The France-based European market regulator, a body that coordinates the European Union's market policies , released a statement Thursday night saying that the negative bets, already banned in Greece and Turkey, would take effect on Friday in France, Belgium, Italy, and Spain, The New York Times reported.
"Today some authorities have decided to impose or extend existing short-selling bans in their respective countries," said the statement, according to Steven Maijoor, chairman of the ESMA.
"They have done so either to restrict the benefits that can be achieved from spreading false rumors or to achieve a regulatory level playing field, given the close inter-linkage between some EU markets," it added.
Amid fears of some governments like France that the negative bets on stocks would bring about a worldwide panic, European financial regulators have been discussing a continent-wide interim ban on short-selling in the past few days.
However, Britain, among some other countries, publicly slammed a short-sale ban.
"We have no plans to introduce a short selling ban," Christopher Hamilton, a spokesman for the UK Financial Services Authority, said on Thursday.

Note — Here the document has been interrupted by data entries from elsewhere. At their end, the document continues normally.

(** [bech32_decode_len] on the characters of its input. *)
Definition decode_chars (hrp_size : Z) (input : list Z) (max_hrp_len : Z) : option bech32_text :=
  if zlen input <? 8 then Some (bech32_failed [] 0)
  else
    let data_len := count_data (rev input) in
    let hrp_len := u64 (zlen input - (1 + data_len)) in
    if u64 max_hrp_len <? hrp_len then Some (bech32_failed [] data_len)
    else if (zlen input <=? 1 + data_len) || (data_len <? 6) then Some (bech32_failed [] data_len)
    else
      let data_len := data_len - 6 in
      let hrp_chars := take (Z.to_nat hrp_len) input in
      high ← decode_hrp_high hrp_size hrp_chars 1 false false [];
      match high with
      | None => Some (bech32_failed [] data_len)
      | Some (chk, lower, upper, hrp) =>
          let chk := bech32_polymod_step chk in
          let chk := encode_hrp_low hrp_chars chk in
          let '(data, r) := decode_data (drop (Z.to_nat (hrp_len + 1)) input) chk lower upper in
          match r with
          | None => Some (bech32_failed data data_len)
          | Some (chk, lower, upper) =>
              if lower && upper then Some (bech32_failed data data_len)
              else if chk =? 1 then Some (mk_text BECH32_ENCODING_BECH32 hrp data data_len)
              else if chk =? 0x2bc830a3 then Some (mk_text BECH32_ENCODING_BECH32M hrp data data_len)
              else Some (bech32_failed data data_len)
          end
      end.

(** Stores the symbols at [data]; the encoding, the human readable part and the
    number of symbols. *)
Definition bech32_decode_len (hrp_size data input input_len max_hrp_len : Z) : CM (bech32_encoding * list Z * Z) :=
  let* l := peekn input input_len in
  let* t := lift (decode_chars hrp_size l max_hrp_len) in
  do* poke data (t_data t) in
  ret (t_enc t, t_hrp t, t_data_len t).

(** ** Regrouping bits *)

Fixpoint emit_bits (fuel : nat) (val bits outbits maxv : Z) : list Z * Z :=
  match fuel with
  | O => ([], bits)
  | S fuel =>
      if outbits <=? bits then
        let bits := bits - outbits in
        let r := emit_bits fuel val bits outbits maxv in
        (Z.land (Z.shiftr val bits) maxv :: fst r, snd r)
      else ([], bits)
  end.

Fixpoint convert_loop (input : list Z) (inbits outbits maxv val bits : Z) : list Z * (Z * Z) :=
  match input with
  | [] => ([], (val, bits))
  | b :: input =>
      let val := Z.lor (u32 (Z.shiftl val inbits)) b in
      let bits := bits + inbits in
      let '(out, bits) := emit_bits (Z.to_nat bits) val bits outbits maxv in
      let '(rest, s) := convert_loop input inbits outbits maxv val bits in
      (out ++ rest, s)
  end.

(** The output, and whether the code returns 1. *)
Definition convert_chars (input : list Z) (outbits inbits : Z) (pad : bool) : list Z * bool :=
  let maxv := u32 (u32 (Z.shiftl 1 outbits) - 1) in
  let '(out, (val, bits)) := convert_loop input inbits outbits maxv 0 0 in
  let last := Z.land (u32 (Z.shiftl val (outbits - bits))) maxv in
  if pad then (if bits =? 0 then out else out ++ [last], true)
  else (out, (last =? 0) && (bits <? inbits)).

Definition bech32_convert_bits (out outbits input inlen inbits : Z) (pad : bool) : CM (bool * Z) :=
  let* l := peekn input inlen in
  let '(bytes, ok) := convert_chars l outbits inbits pad in
  do* poke out bytes in
  ret (ok, zlen bytes).

(** * Lemmas *)

(** ** The checksum is linear *)

Lemma testbit_u32 x i : 0 <= i -> Z.testbit (u32 x) i = (i <? 32) && Z.testbit x i.
Proof.
  intros Hi. unfold u32. destruct (Z.ltb_spec i 32).
  - by rewrite Z.mod_pow2_bits_low by lia.
  - by rewrite Z.mod_pow2_bits_high by lia.
Qed.

Lemma testbit_u8 x i : 0 <= i -> Z.testbit (u8 x) i = (i <? 8) && Z.testbit x i.
Proof.
  intros Hi. unfold u8. destruct (Z.ltb_spec i 8).
  - by rewrite Z.mod_pow2_bits_low by lia.
  - by rewrite Z.mod_pow2_bits_high by lia.
Qed.

(** A generator is added when its bit is set. *)
Lemma generator_bit b k c : 0 <= k ->
  Z.land (- Z.land (Z.shiftr b k) 1) c = if Z.testbit b k then c else 0.
Proof.
  intros Hk. assert (E : Z.land (Z.shiftr b k) 1 = Z.b2z (Z.testbit b k)).
  { change 1 with (Z.ones 1). rewrite Z.land_ones by lia. change (2 ^ 1) with 2.
    rewrite <- Z.bit0_mod. by rewrite Z.shiftr_spec, Z.add_0_l by lia. }
  rewrite E. destruct (Z.testbit b k); cbn [Z.b2z].
  - apply Z.land_m1_l.
  - apply Z.land_0_l.
Qed.

Definition gens (x : Z) : Z :=
  Z.lxor (Z.lxor (Z.lxor (Z.lxor
    (if Z.testbit x 25 then 0x3b6a57b2 else 0)
    (if Z.testbit x 26 then 0x26508e6d else 0))
    (if Z.testbit x 27 then 0x1ea119fa else 0))
    (if Z.testbit x 28 then 0x3d4233dd else 0))
    (if Z.testbit x 29 then 0x2a1462b3 else 0).

Lemma step_gens x : bech32_polymod_step x = u32 (Z.lxor (Z.shiftl (Z.land x 0x1FFFFFF) 5) (gens x)).
Proof.
  unfold bech32_polymod_step, gens. cbv zeta. rewrite !generator_bit by lia.
  rewrite !testbit_u8 by lia. rewrite !Z.shiftr_spec by lia. cbn [Z.ltb Z.compare Pos.compare Pos.compare_cont andb].
  by rewrite !Z.lxor_assoc.
Qed.

Lemma gens_lxor x y : gens (Z.lxor x y) = Z.lxor (gens x) (gens y).
Proof.
  unfold gens. rewrite !Z.lxor_spec.
  destruct (Z.testbit x 25), (Z.testbit x 26), (Z.testbit x 27), (Z.testbit x 28), (Z.testbit x 29),
    (Z.testbit y 25), (Z.testbit y 26), (Z.testbit y 27), (Z.testbit y 28), (Z.testbit y 29); reflexivity.
Qed.

Lemma u32_lxor x y : u32 (Z.lxor x y) = Z.lxor (u32 x) (u32 y).
Proof.
  apply Z.bits_inj'. intros i Hi. rewrite Z.lxor_spec, !testbit_u32, Z.lxor_spec by done.
  by destruct (i <? 32), (Z.testbit x i), (Z.testbit y i).
Qed.

Lemma step_lxor x y : bech32_polymod_step (Z.lxor x y) = Z.lxor (bech32_polymod_step x) (bech32_polymod_step y).
Proof.
  rewrite !step_gens, gens_lxor, <- u32_lxor. f_equal.
  apply Z.bits_inj'. intros i Hi. rewrite !Z.lxor_spec.
  destruct (Z.lt_ge_cases i 5).
  - rewrite !Z.shiftl_spec_low by done.
    by destruct (Z.testbit (gens x) i), (Z.testbit (gens y) i).
  - rewrite !Z.shiftl_spec_high by lia. rewrite !Z.land_spec, Z.lxor_spec.
    by destruct (Z.testbit x (i - 5)), (Z.testbit y (i - 5)), (Z.testbit 0x1FFFFFF (i - 5)), (Z.testbit (gens x) i), (Z.testbit (gens y) i).
Qed.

US regulators are expected to be widely affected by the announcement in Europe since investors with negative views on bank stocks will be forced to close their negative bets in Europe and might have to shift them to American banks.

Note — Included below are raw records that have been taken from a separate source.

(** The first part of a list, the relays, and what follows, where they lie. *)
Lemma special_relays_at m a v relays rest :
  let l := (TLV_SPECIAL, v) :: relay_tlvs relays ++ rest in
  let a1 := a + 2 + zlen v in
  let a2 := a1 + zlen (tlvs_bytes (relay_tlvs relays)) in
  loadn m a (zlen (tlvs_bytes l)) = Some (tlvs_bytes l) ->
  tlvs_at a l = mk_tlv TLV_SPECIAL (zlen v) (a + 2) :: tlvs_at a1 (relay_tlvs relays) ++ tlvs_at a2 rest /\
  loadn m (a + 2) (zlen v) = Some v /\
  Forall2 (str_at m) (map tlv_str (tlvs_at a1 (relay_tlvs relays))) relays /\
  loadn m a2 (zlen (tlvs_bytes rest)) = Some (tlvs_bytes rest).
Proof.
  cbv zeta. intros H. split; [cbn [tlvs_at]; by rewrite tlvs_at_app |].
  rewrite tlvs_bytes_cons, tlvs_bytes_app in H. apply loadn_app_inv in H as [H1 H2].
  rewrite zlen_tlv_bytes in H2. cbn [snd] in H2. apply loadn_app_inv in H2 as [H2 H3].
  split; [| split].
  - apply (loadn_cons m a TLV_SPECIAL (zlen v :: v)) in H1 as [_ H1]. apply loadn_cons in H1 as [_ H1]. rewrite <- H1. f_equal. lia.
  - apply relays_loaded. rewrite <- H2. f_equal. lia.
  - rewrite <- H3. f_equal. lia.
Qed.

Lemma author_loaded m a pk : bytes32 pk -> loadn m a (zlen (tlvs_bytes (author_tlvs (Some pk)))) = Some (tlvs_bytes (author_tlvs (Some pk))) ->
  tlvs_at a (author_tlvs (Some pk)) = [mk_tlv TLV_AUTHOR 32 (a + 2)] /\ loadn m (a + 2) 32 = Some pk.
Proof.
  intros [Hl _] H. cbn [author_tlvs tlvs_at]. rewrite Hl. split; [done |].
  unfold author_tlvs in H. rewrite tlvs_bytes_cons in H. apply loadn_app_inv in H as [H _].
  apply (loadn_cons m a TLV_AUTHOR (zlen pk :: pk)) in H as [_ H]. apply loadn_cons in H as [_ H]. rewrite <- Hl, <- H. f_equal. lia.
Qed.
Definition push_invoice_str (content : Z) (str : ndb_str_block) : CM bool :=
  let* s := read_c_string (sb_str str) in
  match bolt11_decode_minimal s with
  | None => ret false
  | Some invoice =>
      let* c := cur in
      let start := c_p c in
      push_str_block content str &&*
      let* ok := ndb_encode_invoice invoice in
      if negb ok then do* goto start in ret false else ret true
  end.

(** [push_block] of a text block, which is where its recursion ends. *)
Definition push_text_block (str : ndb_str_block) : PM bool :=
  let* p := get in
  let start := c_p (p_buffer p) in
  let* ok := on_buffer (push_varint_test (block_type_num BLOCK_TEXT)) in
  if negb ok then ret false
  else
    let* ok := on_buffer (push_str_block (c_start (p_content p)) str) in
    if negb ok then do* on_buffer (goto start) in ret false
    else do* bump off_num_blocks in ret true.

Definition add_text_block (start end_ : Z) : PM bool :=
  if start =? end_ then ret true
  else push_text_block (mk_str start (u32 (end_ - start))).

(** The body of a mention or an invoice, or else a text block in its place. *)
Definition or_text (w : CM bool) (start : Z) (str : ndb_str_block) : PM bool :=
  let* ok := on_buffer w in
  if ok : bool then ret true
  else
    do* on_buffer (goto start) in
    add_text_block (sb_str str) (sb_str str + sb_len str).

Definition push_block (block : parsed_block) : PM bool :=
  let* p := get in
  let start := c_p (p_buffer p) in
  let content := c_start (p_content p) in
  let type := match block with ParsedStr type _ => type | ParsedIndex _ => BLOCK_MENTION_INDEX end in
  let* ok := on_buffer (push_varint_test (block_type_num type)) in
  if negb ok then ret false
  else
    let* ok :=
      match block with
      | ParsedStr BLOCK_MENTION_BECH32 str => or_text (push_bech32_mention content str) start str
      | ParsedStr BLOCK_INVOICE str => or_text (push_invoice_str content str) start str
      | ParsedStr _ str => on_buffer (push_str_block content str)
      | ParsedIndex n => on_buffer (push_varint_test n)
      end in
    if negb ok then do* on_buffer (goto start) in ret false
    else do* bump off_num_blocks in ret true.

(** The result and the new start of the text that is not in a block yet. *)
Definition add_text_then_block (block : parsed_block) (start pre_mention : Z) : PM (bool * Z) :=
  let* ok := add_text_block start pre_mention in
  if negb ok then ret (false, start)
  else
    let* p := get in
    let start := c_p (p_content p) in
    let* ok := push_block block in
    ret (ok, start).
(** Invoices: a "lightning:" is swallowed even where no invoice follows. *)
Lemma invoice_run p : lo <= p <= cend -> exists r q, parse_invoice (m, at_ p) = Some (r, (m, at_ q)) /\ p <= q <= cend /\
  match r with
  | Some block => exists s, invoice_at m0 cend p s q /\ p <= s /\ block = ParsedStr BLOCK_INVOICE (mk_str s (q - s))
  | None => optional (literal m0 cend p str_lightning) (eq (p + 10)) p q /\ forall s e, ~ invoice_at m0 cend p s e
  end.
Proof using Hlo Same Hzero Hr.
  intros Hp. unfold parse_invoice. destruct (parse_str_at str_lightning p Hp) as (b1 & E1 & H1). rewrite (run_bind _ _ _ _ _ E1).
  change (zlen str_lightning) with 10 in *. rewrite bind_cur. cbv zeta. cbn [c_p].
  assert (Hs : p <= (if b1 then p + 10 else p) <= cend).
  { destruct b1; [apply proj1 in H1; destruct (H1 eq_refl) as (_ & _ & _ & Hl); change (zlen str_lightning) with 10 in Hl; lia | lia]. }
  pose proof (skipped_at b1 _ 10 p H1) as O1. set (s := if b1 then _ else _) in *.
  destruct (parse_str_at str_lnbc s ltac:(lia)) as (b2 & E2 & H2). rewrite (run_bind _ _ _ _ _ E2). change (zlen str_lnbc) with 4 in *.
  destruct b2; cbn [negb].
  2: { exists None, s. split; [done |]. split; [lia |]. split; [done |]. intros s' e (O1' & H2' & _).
       pose proof (optional_eq _ _ _ _ _ O1 O1') as <-. by apply H2 in H2'. }
  apply proj1 in H2. specialize (H2 eq_refl). assert (s + 4 < cend) by (destruct H2 as (_ & _ & _ & Hl); change (zlen str_lnbc) with 4 in Hl; lia).
  unfold consume_until_whitespace. rewrite bind_bind, bind_cur. cbn [c_p c_end].
  destruct (until_loop_at is_whitespace true (s + 4) ltac:(lia) (Z.to_nat (cend - (s + 4))) false ltac:(lia)) as (q & E3 & U).
  rewrite (run_bind _ _ _ _ _ E3). cbn [orb]. pose proof U as (Hq & _ & _). set (ok := if q <? cend then _ else _). destruct ok eqn:Eok; cbn [negb].
  - rewrite bind_cur. cbn [c_p]. rewrite bind_goto. exists (Some (ParsedStr BLOCK_INVOICE (mk_str s (q - s)))), q. rewrite len_u32 by lia.
    split; [done |]. split; [lia |]. exists s. split; [| split; [lia | done]]. split; [done |]. split; [done |]. split; [done |].
    unfold ok in Eok. destruct (Z.ltb_spec q cend); [left; by apply Z.ltb_lt | right; lia].
  - rewrite bind_goto. exists None, s. split; [done |]. split; [lia |]. split; [done |]. intros s' e (O1' & H2' & U' & Hne).
    pose proof (optional_eq _ _ _ _ _ O1 O1') as <-. pose proof (until_unique _ _ _ _ _ U U') as <-.
    unfold ok in Eok. destruct (Z.ltb_spec q cend); [apply Z.ltb_ge in Eok; lia | done].
Qed.

(** *** Links *)

Lemma is_at_here P x b : lo <= x < cend -> load8 m0 x = Some b -> P b = true <-> is_at m0 cend P x.
Proof using Type. intros Hx Hb. split; [intros HP; split; [lia | by exists b] | by apply is_at_inv]. Qed.

Lemma tests_final : tests is_final_url_char (url_ends m0 cend).
Proof using Hlo Same Hzero.
  intros x c Hx. destruct (content_byte x ltac:(lia)) as (b & Hb0 & Hb). unfold is_final_url_char, url_ends.
  rewrite (bind_peek8 _ _ _ _ _ Hb). setoid_rewrite <- (is_at_here is_whitespace x b Hx Hb0). setoid_rewrite <- (is_at_here char_disallowed_at_end_url x b Hx Hb0).
  destruct (is_whitespace b); [exists true; split; [done | tauto] |].
  unfold next_char_is_whitespace. destruct (Z.ltb_spec cend (x + 1)); [lia |]. destruct (Z.eqb_spec (x + 1) cend) as [-> | Hne].
  - rewrite run_ret. exists (char_disallowed_at_end_url b). split; [done |]. intuition congruence.
  - destruct (content_byte (x + 1) ltac:(lia)) as (b' & Hb0' & Hb'). rewrite bind_bind, (bind_peek8 _ _ _ _ _ Hb'), run_ret.
    setoid_rewrite <- (is_at_here is_whitespace (x + 1) b' ltac:(lia) Hb0'). destruct (is_whitespace b').
    + exists (char_disallowed_at_end_url b). split; [done |]. intuition congruence.
    + exists false. split; [done |]. intuition congruence.
Qed.

Lemma tests_path : tests path_stop (path_ends m0 cend).
Proof using Hlo Same Hzero.
  intros x c Hx. destruct (content_byte x ltac:(lia)) as (b & Hb0 & Hb). unfold path_stop, path_ends.
  rewrite (bind_peek8 _ _ _ _ _ Hb). setoid_rewrite <- (is_at_here (fun c => (c =? 63) || (c =? 35)) x b Hx Hb0).
  destruct ((b =? 63) || (b =? 35)); [exists true; split; [done | tauto] |].
  destruct (tests_final x c Hx) as (r & E & H). exists r. split; [done |]. rewrite H. intuition congruence.
Qed.

Lemma tests_host : tests host_stop (host_ends m0 cend).
Proof using Hlo Same Hzero.
  intros x c Hx. destruct (content_byte x ltac:(lia)) as (b & Hb0 & Hb). unfold host_stop, host_ends.
  rewrite (bind_peek8 _ _ _ _ _ Hb). setoid_rewrite <- (is_at_here (fun c => negb (is_alphanumeric c || (c =? 46) || (c =? 45))) x b Hx Hb0).
  destruct (is_alphanumeric b || (b =? 46) || (b =? 45)); cbn [negb]; [| exists true; split; [done | tauto]].
  destruct (tests_final x c Hx) as (r & E & H). exists r. split; [done |]. rewrite H. intuition congruence.
Qed.

Lemma host_run p : lo <= p <= cend -> exists (b : bool) q, consume_url_host (m, at_ p) = Some (b, (m, at_ q)) /\
  until cend (host_ends m0 cend) p q /\ (b = true <-> p < q).
Proof using Hlo Same Hzero.
  intros Hp. unfold consume_url_host. rewrite bind_cur. cbv zeta. cbn [c_p].
  destruct (scan_at _ _ p tests_host Hp) as (b & q & E & U & _). rewrite (run_bind _ _ _ _ _ E), bind_cur. cbn [c_p].
  exists (negb (q - p =? 0)), q. split; [done |]. split; [done |]. destruct U as (H1 & _). destruct (Z.eqb_spec (q - p) 0); cbn; split; try done; lia.
Qed.

Lemma path_run p : lo <= p <= cend -> exists q, consume_url_path (m, at_ p) = Some (true, (m, at_ q)) /\ p <= q <= cend /\
  optional (is_at m0 cend (fun c => c =? 47) p) (until cend (path_ends m0 cend) p) p q.
Proof using Hlo Same Hzero.
  intros Hp. unfold consume_url_path. destruct (peek0_at p Hp) as (r & E & _ & Hc & _). rewrite (run_bind _ _ _ _ _ E).
  specialize (Hc (fun c => c =? 47) eq_refl). cbv beta in Hc. destruct (Z.eqb_spec r 47) as [-> | Hne]; cbn [negb].
  - change (47 <? 0) with false. cbv iota. destruct (scan_at _ _ p tests_path Hp) as (b & q & E' & U & _). rewrite (run_bind _ _ _ _ _ E').
    exists q. split; [done |]. split; [apply U |]. left. split; [by apply Hc | done].
  - exists p. split; [by destruct (r <? 0) |]. split; [lia |]. right. split; [intros H; by apply Hc in H | done].
Qed.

During the financial crisis in 2008, European and US officials imposed a temporary ban on shorting financial stocks. The ban was meant to prevent bank stocks from falling further, but in time, stocks fell anyway.
"It's a bit like suggesting we take heart patients in the emergency room off of the heart monitor because you don't want to make doctors and nurses anxious about the patient," said Andrew W. Lo, a professor at the Massachusetts Institute of Technology.
In short-sales, a trader sells borrowed shares in hopes that they will decline in value before he has to buy them back to close out his loan. The difference in price is his profit, or loss.
Short-selling is the selling of a stock that the seller doesn't own. More specifically, a short sale is the sale of a security that isn't owned by the seller, but that is promised to be delivered.